In terms of complexity, it should be:

  • getCrime(UUID id) has a theoritical complexity of O(1), since a hash table is used
  • getCrimes() has a complexity of O(1) since it does not do any computation at all

However, as mentioned before, I am still asking myself if a better solution could be achieved by only using one single data structure to store the list of crimes. But, right now, I don’t see how…

Just change:

from:

private Hashtable<UUID, Crime> mCrimes;

to:

Map<UUID,Crime> mCrimes = new LinkedHashMap();

and:

return new ArrayList<>(mCrimes.values());

You will get a ordered list :wink:

1 Like

Oh…
My…
God…

Coming from a C background, I still think I have to get over all the different Java data structure interface implementations :slight_smile:

Thank you so much for the tip!

This is a very smart way. Thank you :slight_smile:

I’m posting the full solution for CrimeLab.java based on what @hugleo had to say, since it wasn’t immediately obvious to me, so maybe it will help others too.
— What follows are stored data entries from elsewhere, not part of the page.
Lemma split_app sep s1 s2 :
  indexOf sep s1 = None →
  split sep (s1 +:+ String sep s2) = s1 :: split sep s2.
Proof.
  induction s1 as [|a s1 IH]; simpl; [by rewrite decide_True|].
  case_decide; [done|]. destruct (indexOf sep s1); [done|]. intros _. by rewrite IH.
Qed.


Lemma lazy_until_semicolon_None s :
  indexOf ";" s = None → lazy_until_semicolon s = None.
Proof.
  induction s as [|a s IH]; simpl; [done|].
  case_decide; [done|]. destruct (indexOf ";" s); [done|]. intros _.
  destruct (is_line_terminator a); [done|]. by rewrite IH.
Qed.


Lemma indexOf_tail_None c a s : indexOf c (String a s) = None → indexOf c s = None.
Proof. simpl. case_decide; [done|]. by destruct (indexOf c s). Qed.

Lemma match_mime_None s : indexOf ";" s = None → match_mime s = None.
Proof.
  induction s as [|a s IH]; [done|]. intros Hs.
  pose proof (indexOf_tail_None _ _ _ Hs) as Hs'. simpl.
  rewrite lazy_until_semicolon_None, IH by done. by case_decide.
Qed.



(** X11: [dataUrlToBlob] throws on a URL whose part before the first
    comma has no semicolon, such as [data:text/plain,hello]. *)
Theorem dataUrlToBlob_needs_semicolon atob header payload :
  indexOf "," header = None → indexOf ";" header = None →
  dataUrlToBlob atob (header +:+ "," +:+ payload) = None.
Proof.
  intros Hcomma Hsemi. unfold dataUrlToBlob.
  change (header +:+ "," +:+ payload) with (header +:+ String "," payload).
  rewrite split_app by done.
  assert (∀ pieces, take 2 (header :: pieces) !! 0 = Some header) as -> by done.
  cbn [mbind option_bind]. by rewrite match_mime_None.
Qed.

Lemma dataUrlToBlob_needs_semicolon_witness :
  dataUrlToBlob (λ s, Some s) "data:text/plain,hello" = None.
Proof.
  apply (dataUrlToBlob_needs_semicolon (λ s, Some s) "data:text/plain" "hello");
    reflexivity.
Defined.

Lemma getImgSrcToDecrypt_ignores_suffix_witness :
  getImgSrcToDecrypt 1700000000000 "https://i0.hdslb.com/a.png@320w_200h.webp"
  = getImgSrcToDecrypt 1700000000000 "https://i0.hdslb.com/a.png".
Proof.
  apply (getImgSrcToDecrypt_ignores_suffix 1700000000000%Z
           "https://i0.hdslb.com/a.png" "320w_200h.webp"). reflexivity.
Defined.

Lemma getImgSrcToDecrypt_cache_busting_witness :
  getImgSrcToDecrypt 1 "http://x/a.png?v=2" ≠ getImgSrcToDecrypt 2 "http://x/a.png?v=2".
Proof.
  refine (proj2 (getImgSrcToDecrypt_cache_busting "http://x/a.png?v=2" _) _ 1%Z 2%Z _);
    [reflexivity|reflexivity|lia].
Defined.
(** X17. For a match inside the text the preview is the match with up to
    44 characters of the text on either side, an ellipsis in front when
    more than 44 characters precede the match and one behind when more
    than 44 follow it. *)
Theorem makePreview_around_match (txt : text) (startIndex needleLen : Z) :
  0 <= startIndex -> 0 <= needleLen ->
  startIndex + needleLen <= len txt ->
  makePreview txt startIndex needleLen
  = (if 44 <? startIndex then [ellipsis] else [])
    ++ slice txt (Z.max 0 (startIndex - 44)) startIndex
    ++ slice txt startIndex (startIndex + needleLen)
    ++ slice txt (startIndex + needleLen)
             (Z.min (len txt) (startIndex + needleLen + 44))
    ++ (if startIndex + needleLen + 44 <? len txt then [ellipsis] else []).
Proof.
  intros Hs Hn He. unfold makePreview. cbv zeta.
  assert (Ha : clamp (startIndex - 44) 0 (len txt)
               = Z.max 0 (startIndex - 44)) by (unfold clamp; lia).
  assert (Hb : clamp (startIndex + needleLen + 44) 0 (len txt)
               = Z.min (len txt) (startIndex + needleLen + 44))
    by (unfold clamp; lia).
  rewrite Ha, Hb.
  assert (H1 : (Z.max 0 (startIndex - 44) >? 0) = (44 <? startIndex)).
  { rewrite Z.gtb_ltb.
    destruct (Z.ltb_spec 0 (Z.max 0 (startIndex - 44))),
             (Z.ltb_spec 44 startIndex); try reflexivity; lia. }
  assert (H2 : (Z.min (len txt) (startIndex + needleLen + 44) <? len txt)
               = (startIndex + needleLen + 44 <? len txt)).
  { destruct (Z.ltb_spec (Z.min (len txt) (startIndex + needleLen + 44))
                         (len txt)),
             (Z.ltb_spec (startIndex + needleLen + 44) (len txt));
      try reflexivity; lia. }
  rewrite H1, H2. f_equal.
  rewrite <- (slice_app txt (Z.max 0 (startIndex - 44)) startIndex
                (Z.min (len txt) (startIndex + needleLen + 44))) by lia.
  rewrite <- (slice_app txt startIndex (startIndex + needleLen)
                (Z.min (len txt) (startIndex + needleLen + 44))) by lia.
  now rewrite <- !app_assoc.
Qed.
Lemma handleRoleChange_run userId newRole (s : AdminUserManagement.State) w :
  AdminUserManagement.handleRoleChange userId newRole s w =
  let c := UpdateProfileRole userId newRole in
  match (next_fault w).1 with
  | Some e =>
      (Ok tt, s,
       with_alert ("Failed to update role: " +:+ e)
         (with_console_error "Error updating role:" e
            (mkWorld (db w) (next_fault w).2 (calls w ++ [c])
                     (now w) (alerts w) (console w))))
  | None =>
      AdminUserManagement.fetchAllUsers s
        (mkWorld (Db.update_profile_role userId newRole (db w)) (next_fault w).2
                 (calls w ++ [c]) (now w) (alerts w) (console w))
  end.
Proof.
  unfold AdminUserManagement.handleRoleChange, bind, try_catch, command,
    console_error, alert, throw.
  destruct (next_fault w) as [[e|] rest]; cbn [fst snd Reply.error]; [done|].
  rewrite fetchAllUsers_run. cbv zeta. cbn [db faults calls now alerts console].
  by destruct (next_fault _).1.
Qed.

(** C1. The role control of a row. For the protected identity the control
    is disabled and a change request does nothing at all: no request is
    sent, the store (and with it the stored role) and the component are as
    before. For any other row, when the store serves its requests, the
    change is written for the target's id and the list is fetched again:
    every stored profile with that id appears in the fetched list with the
    new role. *)
Theorem C1_role_update (target : Profile) (newRole : string)
    (s : AdminUserManagement.State) (w : World) :
  let x := change (AdminUserManagement.roleSelect target) newRole s w in
  (Profile.email target = Some AdminUserManagement.protectedEmail ->
     disabled (AdminUserManagement.roleSelect target) = true ∧ x = (Ok tt, s, w))
  ∧ (Profile.email target ≠ Some AdminUserManagement.protectedEmail -> served w ->
     db (world_of x) = Db.update_profile_role (Profile.id target) newRole (db w)
     ∧ sent w (world_of x) = [UpdateProfileRole (Profile.id target) newRole; SelectProfiles]
     ∧ alerts (world_of x) = alerts w
     ∧ AdminUserManagement.users (state_of x) = Db.select_profiles (db (world_of x))
     ∧ (∀ p, p ∈ Db.profiles (db w) -> Profile.id p = Profile.id target ->
             Profile.with_role newRole p ∈ AdminUserManagement.users (state_of x))
     ∧ (∀ p, p ∈ AdminUserManagement.users (state_of x) ->
             Profile.id p = Profile.id target -> Profile.role p = newRole)).
Proof.
  intros x. subst x. unfold change, AdminUserManagement.roleSelect.
  cbn [disabled onChange]. split.
  - intros E. by rewrite bool_decide_eq_true_2.
  - intros Hne Hs. rewrite bool_decide_eq_false_2 by done.
    rewrite handleRoleChange_run. cbv zeta.
    rewrite (next_fault_served w Hs). cbn [fst snd].
    rewrite fetchAllUsers_run. cbv zeta.
    set (w1 := mkWorld _ _ _ _ _ _).
    assert (served w1) as Hs1.
    { unfold served, w1. cbn. unfold served in Hs. destruct (faults w); [done|].
      by apply Forall_cons in Hs as [_ ?]. }
    rewrite (next_fault_served w1 Hs1). unfold world_of, state_of. cbn.
    split; [done|]. split; [apply sent_app; by rewrite <- app_assoc|].
    split; [done|]. split; [done|].
    unfold Db.select_profiles, Db.update_profile_role. cbn. split.
    + intros p Hp E. apply elem_of_order_desc, list_elem_of_fmap. exists p.
      by rewrite decide_True.
    + intros p Hp E. apply elem_of_order_desc, list_elem_of_fmap in Hp as (q & -> & _).
      destruct (decide (Profile.id q = Profile.id target)) as [|Hn]; [done|].
      by destruct Hn.
Qed.
Lemma run_events_bar_inv {RT : Runtime} (step : nat -> event -> batch -> M batch)
    (evs : list (nat * event)) :
  (forall i e b w r w', draw_ok e -> bar_inv (jobs b) w ->
     step i e b w = (r, w') ->
     Forall drawable (bar w') /\ forall b', r = Ok b' -> bar_inv (jobs b') w') ->
  Forall (fun ie => draw_ok (snd ie)) evs ->
  forall b w, bar_inv (jobs b) w ->
  Forall drawable (bar (snd (run_events step evs b w))).
Proof.
  intros Hstep. induction 1 as [|[i e] evs He _ IH]; intros b w Hinv.
  - now destruct Hinv.
  - cbn [run_events]. unfold callback. destruct (exit_code w) eqn:Hx; [now apply IH|].
    destruct (step i e b w) as [[b'|msg] w'] eqn:E;
      destruct (Hstep _ _ _ _ _ _ He Hinv E) as [Hb Hj].
    + apply IH. now apply Hj.
    + rewrite (run_events_exited _ _ _ _ 1) by reflexivity. exact Hb.
Qed.

Section DrawnScripts.
Context {RT : Runtime} {RL : RoundingLaws RT}.

Lemma Index_processGIFs_bar_inv (w w0 : world) (b0 : batch) :
  bar w = [] -> Index.processGIFs w = (Ok b0, w0) -> bar_inv (jobs b0) w0.
Proof.
  intros Hb H. unfold Index.processGIFs in H.
  apply bind_Ok in H. destruct H as (files & w1 & Hr & H).
  apply readdirSync_Ok in Hr. destruct Hr as (-> & -> & _).
  match type of H with context [if ?c then _ else _] => destruct c end.
  - run_m in H. inversion H; subst. split; [constructor|]. cbn [bar]. rewrite Hb. constructor.
  - apply bind_Ok in H. destruct H as ([] & w2 & Hl & H).
    run_m in Hl. inversion Hl; subst w2.
    eapply (for_await_bar_inv _ Index_start_zero); [|exact H|reflexivity].
    split; [constructor|]. cbn [bar]. rewrite Hb. constructor.
Qed.

Lemma Legacy_processGIFs_bar_inv (w w0 : world) (b0 : batch) :
  bar w = [] -> Legacy.processGIFs w = (Ok b0, w0) -> bar_inv (jobs b0) w0.
Proof.
  intros Hb H. unfold Legacy.processGIFs in H.
  apply bind_Ok in H. destruct H as (files & w1 & Hr & H).
  apply readdirSync_Ok in Hr. destruct Hr as (-> & -> & _).
  match type of H with context [if ?c then _ else _] => destruct c end.
  - run_m in H. inversion H; subst. split; [constructor|]. cbn [bar]. rewrite Hb. constructor.
  - apply bind_Ok in H. destruct H as ([] & w2 & Hl & H).
    run_m in Hl. inversion Hl; subst w2.
    eapply (for_await_bar_inv _ Legacy_start_zero); [|exact H|reflexivity].
    split; [constructor|]. cbn [bar]. rewrite Hb. constructor.
Qed.

Lemma Pool_processGIFs_bar_inv (w w0 : world) (b0 : batch) :
  bar w = [] -> Pool.processGIFs w = (Ok b0, w0) -> bar_inv (jobs b0) w0.
Proof.
  intros Hb H. unfold Pool.processGIFs in H.
  apply bind_Ok in H. destruct H as (files & w1 & Hr & H).
  apply readdirSync_Ok in Hr. destruct Hr as (-> & -> & _).
  match type of H with context [if ?c then _ else _] => destruct c end.
  - run_m in H. inversion H; subst. split; [constructor|]. cbn [bar]. rewrite Hb. constructor.
  - apply bind_Ok in H. destruct H as ([] & w2 & Hl & H).
    run_m in Hl. inversion Hl; subst w2.
    eapply (pool_submit_bar_inv _ Pool_start_zero); [|exact H].
    cbn [bar]. rewrite Hb. constructor.
Qed.

Lemma Webp_processImages_bar_inv (w w0 : world) (b0 : batch) :
  bar w = [] -> Webp.processImages w = (Ok b0, w0) -> bar_inv (jobs b0) w0.
Proof.
  intros Hb H. unfold Webp.processImages in H.
  apply bind_Ok in H. destruct H as (files & w1 & Hr & H).
  apply readdirSync_Ok in Hr. destruct Hr as (-> & -> & _).
  match type of H with context [if ?c then _ else _] => destruct c end.
  - run_m in H. inversion H; subst. split; [constructor|]. cbn [bar]. rewrite Hb. constructor.
  - apply bind_Ok in H. destruct H as ([] & w2 & Hl & H).
    run_m in Hl. inversion Hl; subst w2.
    eapply (pool_submit_bar_inv _ Webp_start_zero); [|exact H].
    cbn [bar]. rewrite Hb. constructor.
Qed.

Context {EI : ExactIntegers RT}.

Lemma drawable_rendered (columns : option N) (l : list report) :
  Z.of_N (ProgressBar.getTerminalWidth columns) <= 2 ^ 53 ->
  Forall drawable l -> Forall (rendered columns) l.
Proof.
  intros Hw H. eapply Forall_impl; [exact H|]. intros rep [H0 H1].
  destruct (render_some columns rep H0 H1 Hw) as (line & E). now exists line.
Qed.

(** Under each of the four scripts, with the draws of [Math.random()] in
    [0, 1), every percent handed to [updateProgressBar] in a batch is
    between 0 and 100, so the line of every report can be written: the
    renderer never throws, whatever the width of the terminal and the
    interleaving of the events, and also when a handler throws. *)
Theorem every_report_is_drawn (columns : option N) (evs : list (nat * event))
    (w w0 : world) (b0 : batch) :
  Forall (fun ie => draw_ok (snd ie)) evs ->
  bar w = [] ->
  Z.of_N (ProgressBar.getTerminalWidth columns) <= 2 ^ 53 ->
  (Index.processGIFs w = (Ok b0, w0) ->
   Forall (rendered columns) (bar (snd (run_events Index.step evs b0 w0))))
  /\ (Legacy.processGIFs w = (Ok b0, w0) ->
      Forall (rendered columns) (bar (snd (run_events Legacy.step evs b0 w0))))
  /\ (Pool.processGIFs w = (Ok b0, w0) ->
      Forall (rendered columns) (bar (snd (run_events Pool.step evs b0 w0))))
  /\ (Webp.processImages w = (Ok b0, w0) ->
      Forall (rendered columns) (bar (snd (run_events Webp.step evs b0 w0)))).
Proof.
  intros Hd Hb Hw. repeat split; intros H; apply (drawable_rendered columns _ Hw).
  - apply (run_events_bar_inv Index.step evs); auto.
    + intros i e b w1 r w'.
      apply (seq_step_bar_inv _ _ Index_handle_named Index_start_zero).
    + eapply Index_processGIFs_bar_inv; eauto.
  - apply (run_events_bar_inv Legacy.step evs); auto.
    + intros i e b w1 r w'.
      apply (seq_step_bar_inv _ _ Legacy_handle_named Legacy_start_zero).
    + eapply Legacy_processGIFs_bar_inv; eauto.
  - apply (run_events_bar_inv Pool.step evs); auto.
    + intros i e b w1 r w'.
      apply (pool_step_bar_inv _ _ Pool_handle_named Pool_start_zero).
    + eapply Pool_processGIFs_bar_inv; eauto.
  - apply (run_events_bar_inv Webp.step evs); auto.
    + intros i e b w1 r w'.
      apply (pool_step_bar_inv _ _ Webp_handle_named Webp_start_zero).
    + eapply Webp_processImages_bar_inv; eauto.
Qed.

End DrawnScripts.

(** ** The reports of the pooled optimizer *)

Lemma run_events_reports_throw {RT : Runtime} (step : nat -> event -> batch -> M batch)
    (evs : list (nat * event)) :
  (forall i e b w b' w', draw_ok e -> reports_inv (queue b) (jobs b) w ->
     step i e b w = (Ok b', w') -> reports_inv (queue b') (jobs b') w') ->
  (forall i e b w msg w', step i e b w = (Throw msg, w') -> bar w' = bar w) ->
  Forall (fun ie => draw_ok (snd ie)) evs ->
  forall b w,
  reports_inv (queue b) (jobs b) w ->
  let r := run_events step evs b w in
  reports_inv (queue (fst r)) (jobs (fst r)) (snd r).
Proof.
  intros Hstep Hthrow. induction 1 as [|[i e] evs He _ IH]; intros b w Hinv; [exact Hinv|].
  cbn [run_events]. unfold callback. destruct (exit_code w).
  - now apply IH.
  - destruct (step i e b w) as [[b'|msg] w'] eqn:E.
    + apply IH. eapply Hstep; eauto.
    + apply IH. eapply reports_inv_bar; [|exact Hinv].
      cbn [crash bar]. eapply Hthrow; eauto.
Qed.

Section PoolReports.
Context {RT : Runtime} {RL : RoundingLaws RT}.

Lemma quiet_Pool_optimizeGIF t : quiet (Pool.optimizeGIF t).
Proof.
  unfold Pool.optimizeGIF. apply quiet_try_catch; [|intros; apply quiet_ret].
  apply calm_bind; [apply calm_statSync_size | intros sz].
  apply quiet_calm. quiet_steps.
Qed.

(** The only exception of a handler of the pooled optimizer is that of the
    copy of the fallback, which comes before any report. *)
Lemma Pool_handle_throw_bar t e st w msg w' :
  Pool.handle t e st w = (Throw msg, w') -> bar w' = bar w.
Proof.
  intros H. destruct e; cbn [Pool.handle] in H;
    unfold Pool.onInterval, Pool.onClose, Pool.onError in H;
    run_m in H; split_matches H; inversion H; subst; reflexivity.
Qed.

Lemma Pool_step_throw_bar i e b w msg w' :
  Pool.step i e b w = (Throw msg, w') -> bar w' = bar w.
Proof.
  unfold Pool.step, pool_step. intros H. unfold bind at 1 in H.
  destruct (fire Pool.handle i e (jobs b) w) as [[js|m1] w1] eqn:Ef.
  - exfalso. unfold bind at 1 in H.
    destruct (quiet_pLimit Pool.optimizeGIF quiet_Pool_optimizeGIF 4 (queue b) js w1)
      as (qjs & w2 & El & _). rewrite El in H.
    destruct (barrier_total Pool.all_done_message Pool.error_message
                (Batch (fst qjs) (snd qjs) (returned b)) w2) as (b2 & w3 & Eb & _).
    rewrite Eb in H. discriminate.
  - inversion H; subst. unfold fire in Ef.
    destruct (jobs b !! i) as [j|]; [|discriminate].
    unfold bind at 1 in Ef.
    destruct (environment_spec (jtask j) e w) as (w1 & Ee & Hb1 & _).
    rewrite Ee in Ef. unfold bind at 1 in Ef.
    destruct (Pool.handle (jtask j) e (jstate j) w1) as [[st|m2] w2] eqn:Eh;
      [discriminate|].
    inversion Ef; subst. apply Pool_handle_throw_bar in Eh. congruence.
Qed.

Lemma Pool_processGIFs_reports (w w0 : world) (b0 : batch) :
  bar w = [] -> Pool.processGIFs w = (Ok b0, w0) ->
  reports_inv (queue b0) (jobs b0) w0.
Proof.
  intros Hb H. unfold Pool.processGIFs in H.
  apply bind_Ok in H. destruct H as (files & w1 & Hr & H).
  apply readdirSync_Ok in Hr. destruct Hr as (-> & -> & _).
  match type of H with context [if ?c then _ else _] => destruct c end.
  - run_m in H. inversion H; subst. apply reports_inv_nil; [constructor | exact Hb].
  - apply bind_Ok in H. destruct H as ([] & w2 & Hl & H).
    run_m in Hl. inversion Hl; subst w2.
    eapply (pool_submit_reports _ Pool_start_reports); [|exact H].
    apply reports_inv_nil; [|exact Hb].
    rewrite names_of_tasks by reflexivity. apply NoDup_matching.
Qed.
package com.bignerdranch.android.criminalintent;

import android.content.Context;

import java.util.ArrayList;
import java.util.LinkedHashMap;
import java.util.List;
import java.util.Map;
import java.util.UUID;

public class CrimeLab {
    private static CrimeLab sCrimeLab;

    private Map<UUID,Crime> mCrimes;

    public static CrimeLab get(Context context) {
        if (sCrimeLab == null) {
            sCrimeLab = new CrimeLab(context);
        }
        return  sCrimeLab;
    }

    private CrimeLab(Context context) {
        mCrimes = new LinkedHashMap<>();
        for (int i = 0; i < 100; i++) {
            Crime crime = new Crime();
            crime.setTitle("Crime #" + i);
            crime.setSolved(i % 2 == 0); // Every other one
            mCrimes.put(crime.getId(), crime);
        }
    }

    public List<Crime> getCrimes() {
        return new ArrayList<>(mCrimes.values());
    }

    public Crime getCrime(UUID id) {
        return mCrimes.get(id);
    }

}
5 Likes

Great solution! If you wanted to save memory and sacrifice a little bit of efficiency per getCrime invocation (O(1) -> O(log(n))), you could just sort the list based on the UUID values before the list instantiation and perform a binary search on those values.

Here is the private constructorof CrimeLab:

private CrimeLab(Context context) {
 UUID[] uuidArray = new UUID[100];
 for(int i = 0; i < 100; i++) {
 uuidArray[i] = UUID.randomUUID();
 }
 Arrays.sort(uuidArray);
 mCrimes = new ArrayList<>();
 for(int i = 0; i < 100; i++) {
 boolean isEven = i % 2 == 0;
 Crime crime = new Crime(uuidArray[i]);
 crime.setTitle("Crime #" + i);
 crime.setSolved(isEven);
 crime.setPoliceRequired(!isEven);
 mCrimes.add(crime);
 }
}

Constructor in Crime.java:

public Crime(UUID uuid) {
 mId = uuid;
 mDate = DateFormat.getDateInstance(DateFormat.FULL).format(new Date());
}

Here is the compareTo() Implementation in Crime.java:

@Override
public int compareTo(@NonNull Crime o) {
 return mId.compareTo(o.getId());
}

Finally, here’s the binary search on getCrime(UUID id):

public Crime getCrime(UUID id) {
 Crime selectedCrime = new Crime(id);
 int index = Collections.binarySearch(mCrimes, selectedCrime);
 return mCrimes.get(index);
}

To improve on this, you could pass in the crime object opposed to the id in order to avoid unnecessary object creation. Hope this helps!